Inflation will reach ‘astronomical’ levels over the next year, think tank warns | Inflation
Inflation will reach “astronomical” levels over the next year, forcing the Bank of England to raise interest rates higher and for longer than expected, according to a leading think tank.
The National Institute of Economic and Social Research also forecasts a long recession that will last until next year and will affect millions of the most vulnerable households, especially in the most disadvantaged regions of the country.
The NIESR said rising gasoline prices and escalating food costs will push inflation to 11% before the end of the year, while the retail price index (RPI), which is used to set rail fares and student loan repayments, is expected to hit 17.7%.
Stephen Millard, deputy director of the institute, said the economy would contract for three straight quarters, shrinking 1% by spring next year.
He added that there will be “no respite” for British households and businesses from “astronomical inflation” in the short term and “we will need interest rates of up to 3% if we want to bring it down.”
As the government is called upon to step in to provide more support to struggling families, the NIESR said average incomes will fall by a record 2.5% this year, leaving millions of families to use their savings or expensive credit to pay for essential heating and food costs this winter. .
In its biannual economic health check, the think tank said the number of households without savings is expected to double to 5.3 million by 2024. Families in the North East, who rely heavily on public sector jobs, were most likely to see their savings disappear after using them to pay everyday bills.

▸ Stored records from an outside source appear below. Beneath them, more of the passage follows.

(** Modelled from the spec: [rust_task::prev_stack] (rust_task.cpp): the most
    recently acquired segment is retired and the previous one is current
    again. *)
Definition prev_stack (task : Z) : M unit :=
  k <- deref_task task;;
  match rust_task.stk k with
  | [] => fun _ => Undefined
  | seg :: rest =>
      update_task task (rust_task.set_stk rest);;
      fun w => Returned tt (set_mem (delete (stk_seg.base seg) (mem w)) w)
  end.

(** Modelled from the spec: the stack the thread is executing on, that of
    its current task; a thread that runs no task is on its native stack. *)
Definition executing_stack (w : world) : stack_kind :=
  match tasks w !! current_task w with
  | Some k => rust_task.stack k
  | None => CStack
  end.

(** A call of the personality routine of the platform: it runs on the stack
    the thread is executing on at the call, with the unwinder state of that
    moment, and the call is recorded with that stack. *)
Definition call_gxx_personality_v0
    (version actions exception_class ue_header context : Z) : M Z :=
  fun w =>
    let on := executing_stack w in
    let r := __gxx_personality_v0 version actions exception_class ue_header
                                  context on (unwinder w) in
    Returned (fst r)
      (set_trace
         (trace w ++
          [EvPersonality on version actions exception_class ue_header context])
         (set_unwinder (snd r) w)).

(** ** The upcalls *)

Definition call_upcall_on_c_stack {A} (task : Z) (args : A) (fn_ptr : A -> M A)
  : M A :=
  call_on_c_stack task args fn_ptr.

Definition UPCALL_SWITCH_STACK {A} (T : Z) (a : A) (F : A -> M A) : M A :=
  call_upcall_on_c_stack T a F.

Definition upcall_call_shim_on_c_stack {A} (args : A) (fn_ptr : A -> M A)
  : M A :=
  task <- rust_get_current_task;;
  try_catch
    (call_on_c_stack task args fn_ptr)
    (assert false "Foreign code threw an exception";; ret args).

Definition upcall_call_shim_on_rust_stack {A} (args : A) (fn_ptr : A -> M A)
  : M A :=
  task <- rust_get_current_task;;
  try_catch
    (call_on_rust_stack task args fn_ptr)
    (assert false "Rust task failed after reentering the Rust stack";;
     ret args).

Definition upcall_s_fail (args : s_fail_args.t) : M s_fail_args.t :=
  let task := s_fail_args.task args in
  LOG_UPCALL_ENTRY task;;
  fail task (s_fail_args.expr args) (s_fail_args.file args)
       (s_fail_args.line args);;
  ret args.

Definition upcall_fail (expr file : string) (line : Z) : M unit :=
  task <- rust_get_current_task;;
  let args := s_fail_args.mk task expr file line in
  UPCALL_SWITCH_STACK task args upcall_s_fail;;
  ret tt.

Definition rust_upcall_fail (expr file : string) (line : Z) : M unit :=
  upcall_fail expr file line.

Definition upcall_s_trace (args : s_trace_args.t) : M s_trace_args.t :=
  let task := s_trace_args.task args in
  LOG_UPCALL_ENTRY task;;
  LOG task "trace" "Trace %s:%d: %s"
      [LStr (s_trace_args.file args); LNum (s_trace_args.line args);
       LStr (s_trace_args.msg args)];;
  ret args.

Definition upcall_trace (msg file : string) (line : Z) : M unit :=
  task <- rust_get_current_task;;
  let args := s_trace_args.mk task msg file line in
  UPCALL_SWITCH_STACK task args upcall_s_trace;;
  ret tt.

Definition upcall_s_exchange_malloc (args : s_exchange_malloc_args.t)
  : M s_exchange_malloc_args.t :=
  let task := s_exchange_malloc_args.task args in
  LOG_UPCALL_ENTRY task;;
  let total_size :=
    get_box_size (s_exchange_malloc_args.size args)
                 (type_desc.align (s_exchange_malloc_args.td args)) in
  kernel <- task_kernel task;;
  p <- kernel_calloc kernel total_size "exchange malloc";;
  let header := p in
  write_box header (rust_opaque_box.set_ref_count (-1));;
  write_box header
    (rust_opaque_box.set_td (Some (s_exchange_malloc_args.td args)));;
  write_box header (rust_opaque_box.set_prev 0);;
  write_box header (rust_opaque_box.set_next 0);;
  LOG task "mem" ("exchange malloced %p of size %" +:+ PRIuPTR)
      [LPtr header; LNum (s_exchange_malloc_args.size args)];;
  ret (s_exchange_malloc_args.set_retval header args).

Definition upcall_exchange_malloc (td : type_desc.t) (size : Z) : M Z :=
  task <- rust_get_current_task;;
  let args := s_exchange_malloc_args.mk task 0 td size in
  args <- UPCALL_SWITCH_STACK task args upcall_s_exchange_malloc;;
  ret (s_exchange_malloc_args.retval args).

Definition rust_upcall_exchange_malloc (td : type_desc.t) (size : Z) : M Z :=
  upcall_exchange_malloc td size.

Definition upcall_s_exchange_free (args : s_exchange_free_args.t)
  : M s_exchange_free_args.t :=
  let task := s_exchange_free_args.task args in
  LOG_UPCALL_ENTRY task;;
  LOG task "mem" "exchange freed %p" [LPtr (s_exchange_free_args.ptr args)];;
  kernel <- task_kernel task;;
  kernel_free kernel (s_exchange_free_args.ptr args);;
  ret args.

Definition upcall_exchange_free (ptr : Z) : M unit :=
  task <- rust_get_current_task;;
  let args := s_exchange_free_args.mk task ptr in
  UPCALL_SWITCH_STACK task args upcall_s_exchange_free;;
  ret tt.

Definition rust_upcall_exchange_free (ptr : Z) : M unit :=
  upcall_exchange_free ptr.

Definition upcall_s_malloc (args : s_malloc_args.t) : M s_malloc_args.t :=
  let task := s_malloc_args.task args in
  LOG_UPCALL_ENTRY task;;
  LOG task "mem" ("upcall malloc(0x%" +:+ PRIxPTR +:+ ")")
      [LTd (s_malloc_args.td args)];;
  box <- boxed_calloc task (s_malloc_args.td args) (s_malloc_args.size args);;
  let body := box_body box in
  maybe_track_origin task box;;
  LOG task "mem"
      ("upcall malloc(0x%" +:+ PRIxPTR +:+ ") = box 0x%" +:+ PRIxPTR
       +:+ " with body 0x%" +:+ PRIxPTR)
      [LTd (s_malloc_args.td args); LPtr box; LPtr body];;
  ret (s_malloc_args.set_retval box args).

Definition upcall_malloc (td : type_desc.t) (size : Z) : M Z :=
  task <- rust_get_current_task;;
  let args := s_malloc_args.mk task 0 td size in
  args <- UPCALL_SWITCH_STACK task args upcall_s_malloc;;
  ret (s_malloc_args.retval args).

Definition rust_upcall_malloc (td : type_desc.t) (size : Z) : M Z :=
  upcall_malloc td size.

Definition upcall_s_free (args : s_free_args.t) : M s_free_args.t :=
  let task := s_free_args.task args in
  LOG_UPCALL_ENTRY task;;
  k <- deref_task task;;
  let sched_loop := rust_task.sched_loop k in
  DLOG sched_loop "mem"
       ("upcall free(0x%" +:+ PRIxPTR +:+ ", is_gc=%" +:+ PRIdPTR +:+ ")")
       [LPtr (s_free_args.ptr args)];;
  maybe_untrack_origin task (s_free_args.ptr args);;
  let box := s_free_args.ptr args in
  boxed_free task box;;
  ret args.

Definition upcall_free (ptr : Z) : M unit :=
  task <- rust_get_current_task;;
  let args := s_free_args.mk task ptr in
  UPCALL_SWITCH_STACK task args upcall_s_free;;
  ret tt.

Definition rust_upcall_free (ptr : Z) : M unit :=
  upcall_free ptr.

Definition upcall_validate_box (ptr : Z) : M unit :=
  abort.

Definition upcall_s_rust_personality (args : s_rust_personality_args.t)
  : M s_rust_personality_args.t :=
  r <- call_gxx_personality_v0
         (s_rust_personality_args.version args)
         (s_rust_personality_args.actions args)
         (s_rust_personality_args.exception_class args)
         (s_rust_personality_args.ue_header args)
         (s_rust_personality_args.context args);;
  ret (s_rust_personality_args.set_retval r args).

Definition upcall_rust_personality
    (version actions exception_class ue_header context : Z) : M Z :=
  let args :=
    s_rust_personality_args.mk 0 version actions exception_class ue_header
                               context in
  task <- rust_get_current_task;;
  on_rust <- on_rust_stack task;;
  args <- (if on_rust : bool
           then UPCALL_SWITCH_STACK task args upcall_s_rust_personality
           else upcall_s_rust_personality args);;
  ret (s_rust_personality_args.retval args).

Definition upcall_log_type (tydesc : type_desc.t) (data : Z) (level : Z)
  : M unit :=
  abort.

Definition upcall_new_stack (stk_sz args_addr args_sz : Z) : M Z :=
  task <- rust_get_current_task;;
  next_stack task stk_sz args_addr args_sz.

Definition upcall_del_stack : M unit :=
  task <- rust_get_current_task;;
  prev_stack task.

End Upcalls.

Arguments Returned {E A} a w.
Arguments Unwinding {E A} e w.
Arguments Aborted {E A} w.
Arguments Undefined {E A}.

Definition around_switch (task : Z) (k : rust_task.t) (evs : list event)
  : list event :=
  match rust_task.stack k with
  | CStack => evs
  | RustStack => EvSwitch task CStack :: evs ++ [EvSwitch task RustStack]
  end.

Definition entry_event (task : Z) (k : rust_task.t) : event :=
  EvLog task "upcall" ("> UPCALL task: %s @x%" +:+ PRIxPTR)
        [LStr (rust_task.name k); LPtr task].

(** The world a handler observes once [call_on_c_stack] has transferred to
    the native stack, and once [call_on_rust_stack] has transferred to the
    guest stack. *)
Definition entered_c_stack {E : Externs} (task : Z) (k : rust_task.t)
    (w : world) : world :=
  match rust_task.stack k with
  | CStack => w
  | RustStack =>
      set_trace (trace w ++ [EvSwitch task CStack])
        (set_tasks (<[task := rust_task.set_stack CStack k]> (tasks w)) w)
  end.

Definition entered_rust_stack {E : Externs} (task : Z) (k : rust_task.t)
    (w : world) : world :=
  set_trace (trace w ++ [EvSwitch task RustStack])
    (set_tasks (<[task := rust_task.set_stack RustStack k]> (tasks w)) w).

(** The world once [call_on_c_stack] has transferred back from a handler that
    left the world [w1] with the task record [k1]: as [w1] when the call was
    entered on the native stack, else with the task back on the guest
    stack. *)
Definition left_c_stack {E : Externs} (task : Z) (k k1 : rust_task.t)
    (w1 : world) : world :=
  match rust_task.stack k with
  | CStack => w1
  | RustStack =>
      set_trace (trace w1 ++ [EvSwitch task RustStack])
        (set_tasks (<[task := rust_task.set_stack RustStack k1]> (tasks w1))
                   w1)
  end.

(** An entry point is dispatched to its handler when its outcome in [w] is
    that of the handler run on the argument block in the world entered on
    the native stack, where the thread executes on the C stack, followed by
    the transfer back; the handler returns, switches no stack itself, and
    the entry point returns the [result] read out of the record. *)
Definition dispatched {E : Externs} {A R : Type} (entry : M R)
    (handler : A -> M A) (args : A) (result : A -> R) (w : world)
    (k : rust_task.t) : Prop :=
  exists args' w1 k1 hevs,
    executing_stack (entered_c_stack (current_task w) k w) = CStack /\
    handler args (entered_c_stack (current_task w) k w) = Returned args' w1 /\
    trace w1 = trace (entered_c_stack (current_task w) k w) ++ hevs /\
    hevs <> [] /\
    List.filter is_switch hevs = [] /\
    tasks w1 !! current_task w = Some k1 /\
    rust_task.stack k1 = CStack /\
    entry w =
      Returned (result args') (left_c_stack (current_task w) k k1 w1) /\
    trace (left_c_stack (current_task w) k k1 w1) =
      trace w ++ around_switch (current_task w) k hevs /\
    executing_stack (left_c_stack (current_task w) k k1 w1) =
      rust_task.stack k.

(** The world after a failed assertion has reported. *)
Definition assert_failed {E : Externs} (msg : string) (w : world) : world :=
  set_trace (trace w ++ [EvAssertFailed msg]) w.

(** The frame base generated code is running on: the base of the current
    segment of the guest stack. *)
Definition frame_base (k : rust_task.t) : option Z :=
  match rust_task.stk k with
  | [] => None
  | seg :: _ => Some (stk_seg.base seg)
  end.

(** The live-allocation list of a task of the world. *)
Definition live_list {E : Externs} (w : world) (task : Z) : option (list Z) :=
  match tasks w !! task with
  | Some k => Some (boxed_region.live_allocs (rust_task.boxed k))
  | None => None
  end.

The report painted a grimmer picture than most forecasts for the UK economy, which have tended to downplay the likelihood of a long period of contraction.

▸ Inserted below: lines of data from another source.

(** * URL shortener backend: auth middleware and short-url controllers

    A shallow embedding of
      - [backend/src/middlewares/authenticated.ts]  ([isAuthenticated])
      - [backend/src/modules/urls/controller.ts]    ([createShortUrl],
        [getShortUrl], [getAllShortUrlsByUser])
    Handlers are computations in a small monad that threads the request
    object and the database, records every observable call (token codec,
    [next()], [sendResponse], service calls, [console.log]) in a trace, and
    propagates thrown JavaScript errors to the enclosing [try]/[catch]. *)

From Stdlib Require Import ZArith Ascii String List Bool Lia.
From stdpp Require Import gmap strings list fin_maps pretty.

Local Open Scope string_scope.

(** ** JavaScript values that cross the handlers *)

(** JSON payloads handed to [sendResponse]. *)
#[warnings="-register-all"]
Inductive Json : Type :=
| JNull
| JNum (z : Z)
| JStr (s : string)
| JArr (items : list Json)
| JObj (fields : list (string * Json)).

(** The identity carried by a verified token (AuthToken claims). *)
Record Claims : Type := mkClaims {
  claim_userId : string;
  claim_email : string;
  claim_firstName : string;
  claim_lastName : string;
  claim_tokenType : string;
  claim_issuedAt : Z;
  claim_expiresAt : Z
}.

(** Error kinds the error classifier distinguishes. *)
Inductive ErrorKind : Type :=
| InvalidUrl
| NotFound
| Unauthenticated
| Uncaught.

Bank of England officials will deliver their verdict on the state of the economy on Thursday when the central bank’s Monetary Policy Committee (MPC) delivers its latest interest rate decision and releases its quarterly review.
Most analysts penciled in a majority of the nine MPC members voting for a 0.5 percentage point hike in the Bank’s base rate to 1.75%, pushing most mortgage rates to 3.5% .
Concern over the rising cost of living this year has become the number one concern of households, according to recent Ipsos Mori polls, and has dominated the debate between the two candidates vying for the leadership of the Conservative Party.
In May, the Bank said inflation would rise to slightly above double digits and fall rapidly as interest rates of around 2% began to depress consumer demand.
The NIESR said it expected the Bank to keep raising rates until they hit 3% and hold them in place longer than expected to bring inflation down to 3% by the end of next year.
While around 80% of mortgage borrowers use fixed rate products, millions of them will need to remortgage at higher interest rates within the next year. Rising mortgage rates are also fueling private rental costs, which have already risen sharply in recent years.
The think tank said pay rises below inflation would become entrenched and by 2026 would mean real earnings, after accounting for inflation, would be 7% below the pre-Covid trend.
Jagjit Chadha, the director of NIESR, said the new prime minister should “focus economic policy on redistributing resources to the most financially vulnerable households and maintaining public services”.
He said it made economic sense to protect vulnerable families, renewing the institute’s call for an increase in Universal Credit payments of £25 a week at a cost of £1.35billion from October 2022 to March 2023.
The government is also set to increase the energy subsidy from £400 to £600 for 11million low-income households, at a total cost of £2.2billion, he said.
Chadha added that “to turn some of the leveling rhetoric into reality, the government should consider doubling financial support for the Towns Fund from £4.8bn to £9.6bn and expanding the attributions of the UK Infrastructure Bank; increasing its capital from £14 billion to £50 billion”.